And be not conformed to this world: but be ye transformed by the renewing of your mind, that ye may prove what is that good, and acceptable, and perfect, will of God. Romans 12:2
National Geographic (September, 2017) has an excellent article about addiction that includes many behavioral addictions which are just recently being seen as destructive, life-altering dependencies. Research indicates the changes that occur in the brain, chemistry, and synapses that actually “remold neural circuits to assign supreme value to [the substance or behavior], at the expense of other interests such as health, work, family, or life itself.” Eventually, the addict has no control of his/her behavior because his brain material and functions have essentially been reshaped.
This makes me think of Paul, in chapter 7 of Romans, who talks about not doing what he wants to do but behaving in a contrary fashion. Paul isn’t talking about addiction here but rather the sin principle that’s part of each of us. Later, in Romans 12 he zeroes in on the problem that we all struggle with—being conformed to the world (complying with the secular world’s standards). We become so entangled with cultural mores and contemporary lifestyles that we excuse the sin that’s taken root in us.
Paul’s remedy sounds just like the treatments that are being offered to addicts in new medical trials. Researchers are talking about and experimenting with “repairing the brain’s wiring”—what Paul states as “transformation of the mind.” In both instances, there must be voluntary participation. With the medical trials, the patient must want a change. God’s remedy infers that each of us must cooperate with the work of the Holy Spirit by “renewing” our minds, exchanging those deadly, sinful thoughts and behaviors for godly, wholesome patterns. This sounds to me like the “rewiring” with which today’s medical community is experimenting.
Science knows that continued behaviors set the synapses in pathways that are difficult to disrupt, but the Creator who initially put our bodies in motion also provided healing for us to be transformed. In fact, he’s given us everything we need for life and godliness (II Peter 1:3)—the provision is already there. He’s given us the Holy Spirit, his Word, the community of believers that we call the Church, and he’s given us science and the medical profession.
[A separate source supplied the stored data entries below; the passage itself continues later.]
(** Marking a free run with an id its neighbours do not have. *)
Lemma mark_rep b A s n id bm' :
  block_rep b A -> 0 <= s -> 0 < n -> s + n <= hb_chunk_count b ->
  free_run (hb_bitmap b) s n -> 0 < id < 4 ->
  (0 < s -> cid (hb_bitmap b) (s - 1) <> id) -> cid (hb_bitmap b) (s + n) <> id ->
  wf_bitmap bm' -> length bm' = length (hb_bitmap b) ->
  (forall k, 0 <= k -> cid bm' k = if in_run s n k then id else cid (hb_bitmap b) k) ->
  block_rep (set_bitmap b bm' (hb_free_chunks b - n)) (<[s := n]> A).
Proof.
  intros [Hwf Hfr Htl Hrun Hdis Hown] Hs Hn Hle Hfree Hid Hleft Hright Hbm Hlen Hc.
  assert (Hnew : forall s' n', A !! s' = Some n' -> s' + n' <= s \/ s + n <= s').
  { intros s' n' E. destruct (Hrun s' n' E) as (? & ? & ? & Hne & Hid' & _).
    destruct (decide (s' + n' <= s)); [by left|]. right.
    destruct (decide (s + n <= s')); [done|]. exfalso. apply Hne.
    rewrite <- (Hid' (Z.max s s')) by lia. apply Hfree. lia. }
  destruct Hwf as (_ & Hsm & Hcnt & Hcs & Hd). constructor; cbn [hb_bitmap hb_chunk_count
    hb_free_chunks set_bitmap hb_data].
  - split; [done|]. unfold small_bitmap in *. simpl. by rewrite Hlen.
  - rewrite Hfr, (count_marked _ bm' id s n) by (done || lia). lia.
  - intros k Hk. rewrite Hlen in Hk. rewrite Hc by lia.
    replace (in_run s n k) with false by in_run_lia. by apply Htl.
  - intros s' n' E. destruct (decide (s' = s)) as [->|Hne].
    + rewrite lookup_insert_eq in E. injection E as <-. rewrite !Hc by lia.
      replace (in_run s n s) with true by in_run_lia.
      replace (in_run s n (s + n)) with false by in_run_lia. split_and!; try done; try lia.
      intros k Hk. rewrite Hc by lia. by replace (in_run s n k) with true by in_run_lia.
    + rewrite lookup_insert_ne in E by done. destruct (Hrun _ _ E) as (? & ? & ? & Hz & Hr & He).
      pose proof (Hnew _ _ E) as Hor. rewrite !Hc by lia.
      replace (in_run s n s') with false by in_run_lia. split_and!; try done.
      * intros k Hk. rewrite Hc by lia. replace (in_run s n k) with false by in_run_lia. by apply Hr.
      * destruct (in_run s n (s' + n')) eqn:Ei; [|done]. apply in_run_spec in Ei.
        assert (s' + n' = s) as E' by lia. rewrite <- (Hr (s - 1)) by lia. intros Heq.
        by apply Hleft; [lia|].
  - intros s1 n1 s2 n2 E1 E2 Hlt.
    apply lookup_insert_Some in E1 as [[<- <-]|[_ E1]], E2 as [[<- <-]|[_ E2]]; try lia.
    + destruct (Hnew _ _ E2); [|done]. destruct (Hrun _ _ E2). lia.
    + destruct (Hnew _ _ E1); lia.
    + by eapply Hdis.
  - intros k Hk. rewrite Hc by lia. destruct (in_run s n k) eqn:Ei.
    + apply in_run_spec in Ei. intros _. exists s, n. by rewrite lookup_insert_eq.
    + intros Hnz. destruct (Hown k Hk Hnz) as (s' & n' & E & Hk'). exists s', n'.
      rewrite lookup_insert_ne; [done|]. intros ->.
      destruct (Hrun _ _ E) as (_ & _ & _ & Hz & _). apply Hz. apply Hfree. lia.
Qed.

Lemma free_run_count b A s n :
  block_rep b A -> 0 <= s -> 0 <= n -> s + n <= hb_chunk_count b ->
  free_run (hb_bitmap b) s n -> n <= hb_free_chunks b.
Proof.
  intros Hrep Hs Hn Hle Hfree. rewrite (br_free _ _ Hrep).
  rewrite (count_if_disjoint _ (fun k => (cid (hb_bitmap b) k =? 0) && negb (in_run s n k))
    (in_run s n)).
  - rewrite count_if_run by lia.
    pose proof (count_if_bounds (fun k => (cid (hb_bitmap b) k =? 0) && negb (in_run s n k))
      (Z.to_nat (hb_chunk_count b))). lia.
  - intros i Hi. destruct (in_run s n i) eqn:E.
    + apply in_run_spec in E. rewrite (Hfree i) by lia. done.
    + by rewrite orb_false_r, andb_true_r, andb_false_r.
Qed.

Lemma free_chunks_bounds b A :
  block_rep b A -> 0 <= hb_free_chunks b <= hb_chunk_count b.
Proof.
  intros Hrep. rewrite (br_free _ _ Hrep). destruct (br_wf _ _ Hrep) as (_ & _ & ? & _).
  pose proof (count_if_bounds (fun k => cid (hb_bitmap b) k =? 0)
    (Z.to_nat (hb_chunk_count b))). lia.
Qed.

Lemma free_bytes_eq b A :
  block_rep b A -> free_bytes b = default_chunk_size * hb_free_chunks b.
Proof.
  intros Hrep. pose proof (free_chunks_bounds _ _ Hrep).
  destruct (br_wf _ _ Hrep) as (_ & _ & ? & Hcs & ? & _ & ?). unfold free_bytes.
  rewrite Hcs. unfold default_chunk_size in *. rewrite wrap64_small by (unfold is_u64; lia). lia.
Qed.

(** What a block gives for a request, as a function of its allocations. *)
Lemma block_allocate_Ok b A bytes al j :
  block_rep b A -> 0 < bytes -> al = 2 ^ j -> 0 <= j <= 12 ->
  let n := chunks_for bytes in
  (block_allocate b bytes al = Ok None /\ forall s, ~ fits b n al s) \/
  (exists s b' id, block_allocate b bytes al =
      Ok (Some (hb_data b + default_chunk_size * s, default_chunk_size * n, b')) /\
    fits b n al s /\ (forall s', fits b n al s' -> s <= s') /\
    block_rep b' (<[s := n]> A) /\ same_header b b' /\
    hb_free_chunks b' = hb_free_chunks b - n /\
    forall k, 0 <= k -> cid (hb_bitmap b') k = if in_run s n k then id else cid (hb_bitmap b) k).
Proof.
  intros Hrep Hb Hal Hj n. pose proof (chunks_for_bounds bytes Hb) as (Hn & Hnb).
  fold n in Hn, Hnb. unfold block_allocate.
  destruct (br_wf _ _ Hrep) as (Hbm & Hsm & Hcnt & Hcs & Hd & Hdm & Hdw).
  rewrite (free_bytes_eq _ _ Hrep), Hcs. fold (chunks_for bytes) n.
  destruct (Z.ltb_spec (default_chunk_size * hb_free_chunks b) bytes) as [Hlt|Hge].
  { left. split; [done|]. intros s (Hs1 & Hs2 & Hs3 & _).
    pose proof (free_run_count _ _ s n Hrep Hs1 ltac:(lia) Hs2 Hs3).
    unfold default_chunk_size in *. lia. }
  destruct (aligned_params (hb_data b) al j) as (m & off & Hm & Hoff & E1 & E2 & Hal');
    [unfold default_chunk_size in *; lia|done..|].
  cbv zeta in E2 |- *. rewrite E1, E2.
  assert (Hslot : forall s, slot b (2 ^ m) off n s <-> fits b n al s).
  { intros s. unfold slot, fits. split.
    - intros (H1 & H2 & H3 & H4). split_and!; try done; [lia|]. apply Hal'; [lia|done].
    - intros (H1 & H2 & H3 & H4). apply Hal' in H4 as [H5 H6]; done. }
  destruct (find_chunks_Ok (S (Z.to_nat (hb_chunk_count b))) b n m off off 0 0)
    as (o & -> & Ho); try done; try lia.
  { by rewrite Z.sub_0_r, Z.sub_diag. }
  { intros k Hk. lia. }
  { intros s (Hs & _). lia. }
  run. destruct Ho as [[-> Hno]|(s & -> & Hs & Hmin)].
  { left. split; [done|]. intros s Hs. by apply (Hno s), Hslot. }
  right. apply Hslot in Hs. pose proof Hs as (Hs1 & Hs2 & Hs3 & _).
  unfold small_bitmap in Hsm. unfold default_chunk_size in Hdw, Hge.
  assert (El : (if negb (2 * s =? 0) then chunk_id (hb_bitmap b) (2 * s - 2) else mret 0)
    = Ok (if s =? 0 then 0 else cid (hb_bitmap b) (s - 1))).
  { destruct (Z.eqb_spec s 0) as [->|]; [done|]. replace (2 * s =? 0) with false by lia. runb.
    replace (2 * s - 2) with (2 * (s - 1)) by lia. apply chunk_id_Ok; [done|lia]. }
  rewrite El. run. clear E1 E2 Hal'.
  replace (2 * s / 2) with s by (rewrite Z.mul_comm; symmetry; apply Z.div_mul; lia).
  replace (s <? hb_chunk_count b) with true by lia.
  rewrite (wrap64_small (n * 2)) by (unfold is_u64; lia).
  rewrite (wrap64_small (2 * s + _)) by (unfold is_u64; lia).
  replace (2 * s + n * 2) with (2 * (s + n)) by lia.
  rewrite chunk_id_Ok by (done || lia). run.
  destruct (unique_id_Ok (if s =? 0 then 0 else cid (hb_bitmap b) (s - 1))
    (cid (hb_bitmap b) (s + n))) as (id & -> & Hid & Hl & Hr);
    [destruct (s =? 0); [lia|apply cid_range]|apply cid_range|]. run.
  destruct (mark_chunks_Ok (Z.to_nat n) (hb_bitmap b) s id) as (bm' & -> & Hbm' & Hlen & Hc);
    try done; try (unfold small_bitmap; lia).
  { intros k Hk. apply Hs3. lia. }
  rewrite Z2Nat.id in Hc by lia. run.
  pose proof (free_chunks_bounds _ _ Hrep).
  pose proof (free_run_count _ _ s n Hrep Hs1 ltac:(lia) Hs2 Hs3).
  rewrite (wrap64_small (hb_free_chunks b - n)) by (unfold is_u64; lia).
  eexists s, _, id. split.
  { do 4 f_equal; unfold default_chunk_size; rewrite ?(wrap64_small (s * 32)) by (unfold is_u64; lia);
      rewrite wrap64_small by (unfold is_u64; lia); lia. }
  split; [done|]. split; [intros s' Hs'; by apply Hmin, Hslot|]. split.
  { apply (mark_rep b A s n id); try done; try lia.
    intros Hpos. by replace (s =? 0) with false in Hl by lia. }
  by split_and!.
Qed.

(** Clearing the run of an allocation. *)
Lemma unmark_rep b A s n bm' :
  block_rep b A -> A !! s = Some n ->
  wf_bitmap bm' -> length bm' = length (hb_bitmap b) ->
  (forall k, 0 <= k -> cid bm' k = if in_run s n k then 0 else cid (hb_bitmap b) k) ->
  block_rep (set_bitmap b bm' (hb_free_chunks b + n)) (delete s A).
Proof.
  intros [Hwf Hfr Htl Hrun Hdis Hown] Hs Hbm Hlen Hc.
  destruct (Hrun s n Hs) as (Hs0 & Hn & Hle & Hid & Hall & Hend).
  assert (Hother : forall s' n', A !! s' = Some n' -> s' <> s -> s' + n' <= s \/ s + n <= s').
  { intros s' n' E Hne. destruct (decide (s' < s)).
    - left. by eapply Hdis.
    - right. eapply Hdis; [done..|lia]. }
  destruct Hwf as (_ & Hsm & Hcnt & Hcs & Hd).
  constructor; cbn [hb_bitmap hb_chunk_count hb_free_chunks set_bitmap hb_data].
  - split; [done|]. unfold small_bitmap in *. simpl. by rewrite Hlen.
  - rewrite Hfr. symmetry. apply (count_marked bm' _ (cid (hb_bitmap b) s) s n); try done; try lia.
    + intros k Hk. rewrite Hc by lia. by replace (in_run s n k) with true by in_run_lia.
    + intros k Hk. destruct (in_run s n k) eqn:E; [apply in_run_spec in E; by apply Hall|].
      rewrite Hc by lia. by rewrite E.
  - intros k Hk. rewrite Hlen in Hk. rewrite Hc by lia.
    replace (in_run s n k) with false by in_run_lia. by apply Htl.
  - intros s' n' E. apply lookup_delete_Some in E as [Hne E].
    destruct (Hrun _ _ E) as (? & ? & ? & Hz & Hr & He).
    pose proof (Hother _ _ E ltac:(done)) as Hor. rewrite !Hc by lia.
    replace (in_run s n s') with false by in_run_lia. split_and!; try done.
    + intros k Hk. rewrite Hc by lia. replace (in_run s n k) with false by in_run_lia. by apply Hr.
    + by destruct (in_run s n (s' + n')).
  - intros s1 n1 s2 n2 E1 E2. apply lookup_delete_Some in E1 as [_ E1], E2 as [_ E2].
    by eapply Hdis.
  - intros k Hk. rewrite Hc by lia. destruct (in_run s n k) eqn:Ei; [done|]. intros Hnz.
    destruct (Hown k Hk Hnz) as (s' & n' & E & Hk'). exists s', n'.
    rewrite lookup_delete_ne; [done|]. intros ->. rewrite Hs in E. injection E as ->.
    assert (in_run s' n' k = true) by (apply in_run_spec; lia). congruence.
Qed.

(** A pointer to chunk [s] of a block. *)
Lemma chunk_pointer b s :
  wf_block b -> 0 <= s <= hb_chunk_count b ->
  let p := hb_data b + default_chunk_size * s in
  hb_contains b p = true /\ which_bit b p = 2 * s /\
  hb_end b = hb_data b + default_chunk_size * hb_chunk_count b.
Proof.
  intros (_ & Hsm & Hcnt & Hcs & Hd & _ & Hw) Hs p.
  unfold hb_contains, which_bit, hb_end, p, small_bitmap in *. rewrite Hcs.
  unfold default_chunk_size in *.
  rewrite (wrap64_small (hb_chunk_count b * 32)) by (unfold is_u64; lia).
  rewrite (wrap64_small (hb_data b + _)) by (unfold is_u64; lia).
  replace (hb_data b + 32 * s - hb_data b) with (s * 32) by lia. rewrite Z.div_mul by lia.
  rewrite wrap64_small by (unfold is_u64; lia). split_and!; lia.
Qed.

(** Freeing an allocation of a block. *)
Lemma block_free_Ok b A s n :
  block_rep b A -> A !! s = Some n ->
  let p := hb_data b + default_chunk_size * s in
  hb_contains b p = true /\
  exists bm', free_chunks (S (4 * length (hb_bitmap b))) (hb_bitmap b) (which_bit b p) 0 0 =
      Ok (bm', n) /\
    hb_free_chunks b +! n = hb_free_chunks b + n /\
    n *! hb_chunk_size b = default_chunk_size * n /\
    block_rep (set_bitmap b bm' (hb_free_chunks b + n)) (delete s A) /\
    length bm' = length (hb_bitmap b) /\
    forall k, 0 <= k -> cid bm' k = if in_run s n k then 0 else cid (hb_bitmap b) k.
Proof.
  intros Hrep Hs p. destruct (br_run _ _ Hrep s n Hs) as (Hs0 & Hn & Hle & Hid & Hall & Hend).
  pose proof (br_wf _ _ Hrep) as Hwf. pose proof Hwf as (Hbm & Hsm & Hcnt & Hcs & Hd & _ & Hw).
  destruct (chunk_pointer b s Hwf ltac:(lia)) as (Hin & Hwb & _). fold p in Hin, Hwb.
  split; [done|]. rewrite Hwb.
  destruct (free_chunks_Ok (S (4 * length (hb_bitmap b))) (hb_bitmap b) s n)
    as (bm' & E & Hbm' & Hlen & Hc); try done; try lia.
  pose proof (unmark_rep b A s n bm' Hrep Hs Hbm' Hlen Hc) as Hrep'.
  pose proof (free_chunks_bounds _ _ Hrep') as Hb'. pose proof (free_chunks_bounds _ _ Hrep) as Hb.
  cbn [hb_free_chunks hb_chunk_count set_bitmap] in Hb'.
  exists bm'. rewrite Hcs. unfold default_chunk_size in *.
  rewrite !wrap64_small by (unfold is_u64; lia). split_and!; try done. lia.
Qed.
We have to make the choice for transformation, and it’s one that should be made every single day so that we’re free from any bondage that diminishes us as Children of God. Whether the addiction is something frowned on by society or is seemingly as innocent as negativity or disruptive thought patterns, if it controls us, we need to be set free. God has the answer; we can be changed.
Father, it’s easy for us to see the sins in the lives of others without seeing the things that trip us up in our own lives and relationships. Give us the courage to identify anything in ourselves that entangles us and keeps us from freedom in you. In Jesus’ name. AMEN.